抗菌薬の内服で治療しますが、「水分をしっかりとって、しっかり排尿する」も大事です。
腎盂腎炎
尿道から細菌が侵入し、腎臓にまで至ってしまうと、腎臓で炎症を起こします。尿道が短い女性に起こりやすい病気です。そうすると発熱、寒気、頻尿、背部痛を起こし腎盂腎炎と言われる状態になります。腎臓は血流が豊富ですので、細菌があっという間に血液中に侵入し、「菌血症」という状態になることが少なからずあります。治療には抗生物質の投与を行いますが、点滴を要する場合が多いです。
感染性腸炎
下痢や嘔吐が主な症状です。
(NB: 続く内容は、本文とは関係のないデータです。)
(** [grueneisen_parameter] *)
Definition grueneisen_parameter (pressure temperature volume : R)
  (params : gmap string R) : result R :=
  grueneisen_0 <- getitem params "grueneisen_0" ;;
  V_0 <- getitem params "V_0" ;;
  x <- truediv volume V_0 ;;
  q_0 <- getitem params "q_0" ;;
  ret (grueneisen_0 * np_power x q_0).

(** [pressure].  The last division, by [volume], is written as a plain
    division: its left operand is a numpy float, and it is reached only
    with a [volume] that is not zero, since [__finite_strain] divided by
    [volume] before. *)
Definition pressure (temperature volume : R) (params : gmap string R)
  : result R :=
  f <- __finite_strain temperature volume params ;;
  n <- getitem params "n" ;;
  K_0 <- getitem params "K_0" ;;
  Kprime_0 <- getitem params "Kprime_0" ;;
  Kdprime_0 <- getitem params "Kdprime_0" ;;
  let a3 := 3 * (Kprime_0 - 4) in
  let a4 := 9 * (K_0 * Kdprime_0 + Kprime_0 * (Kprime_0 - 7)) + 143 in
  Cv <- getitem params "Cv" ;;
  T_0 <- getitem params "T_0" ;;
  g <- grueneisen_parameter 0 temperature volume params ;;
  ret (3 * K_0 * np_power (1 + 2 * f) (5 / 2)
         * (f + a3 * f * f / 2 + a4 / 6 * f * f * f)
       + Cv * (temperature - T_0) * g / volume).

(** [_delta_pressure], the residual the root finder works on, and the
    tuple [args = (pressure, temperature, params)] it is called with. *)
Definition _delta_pressure (x : R) (args : R * R * gmap string R) : result R :=
  let '(pressure_, temperature, params) := args in
  p <- pressure temperature x params ;;
  ret (pressure_ - p).

Section Volume.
俗に胃腸かぜと言ったりもしますが、実際は胃の問題でなく腸の問題であるため、「感染性腸炎」という名前になっています。感染性腸炎とは、微生物が原因となって惹き起こされる腸管病変を主体とした疾患群の総称です。原因となる微生物には細菌、ウイルス、原虫、寄生虫などがあります。これらの微生物が腸の粘膜に入り込んだり、表面で毒素を産生することによって症状を起こします。原因の菌として多いのは、細菌性とウイルス性です。
まず、細菌性で代表的な菌には、サルモネラやキャンピロバクターと呼ばれる菌があります。夏に多いとも言われております。サルモネラは食中毒で最も多い原因菌で、加熱が不十分な鶏肉・生卵などから感染することがあります。カンピロバクターは食中毒の原因菌であり、頭痛や血便の症状あるいは発熱を伴うこともあります。
ウイルス性としては、ノロウイルス、ロタウイルス・アデノウイルスなどがあります。こちらは逆に冬に多いと言われております。
症状は、発熱・腹痛・吐き気・嘔吐・下痢が主なものです。得に乳幼児や高齢者では、脱水症状に注意が必要です。
感染性腸炎は一般的には自然治癒傾向が強いため、治療の原則は対症療法になります。整腸剤の内服を処方させていただきます、漢方薬を使用するときもあります。嘔吐や嘔気が強ければ制吐剤を使用させていただきます。また、下痢止めや鎮痙薬は腸管内容物の停滞時間を延長し、毒素の吸収を助長する可能性があり原則的には使用しておりません。
帯状疱疹
過去に感染し、体内に潜んでいた水痘・帯状疱疹ウイルスが活発になることにより疼痛が出現します。痛みがでてから水疱ができ、赤くなります。基本的には体の左右どちらかにしか出現しません。水疱がでていれば診断は容易ですが、痛みだけしかない時には困難です。治療は抗ウイルス薬の内服を行います。免疫が落ちたり、加齢とともに起こりやすくなります。水痘ワクチンを高齢になってから摂取することで予防することもできます。
髄膜炎
ウイルスや細菌が鼻や皮膚から侵入し、髄膜と言われる脳を包んでいる膜にまで達することで炎症が起こった状態です。歩いたり、咳や振動で痛みが憎悪する、髄膜刺激徴候というのが見られます。多くで発熱を伴います。また、吐気や光過敏、意識障害を起こすこともあります。診断は髄液穿刺という、腰から針を刺して、脳脊髄液という体液を採取することで行います。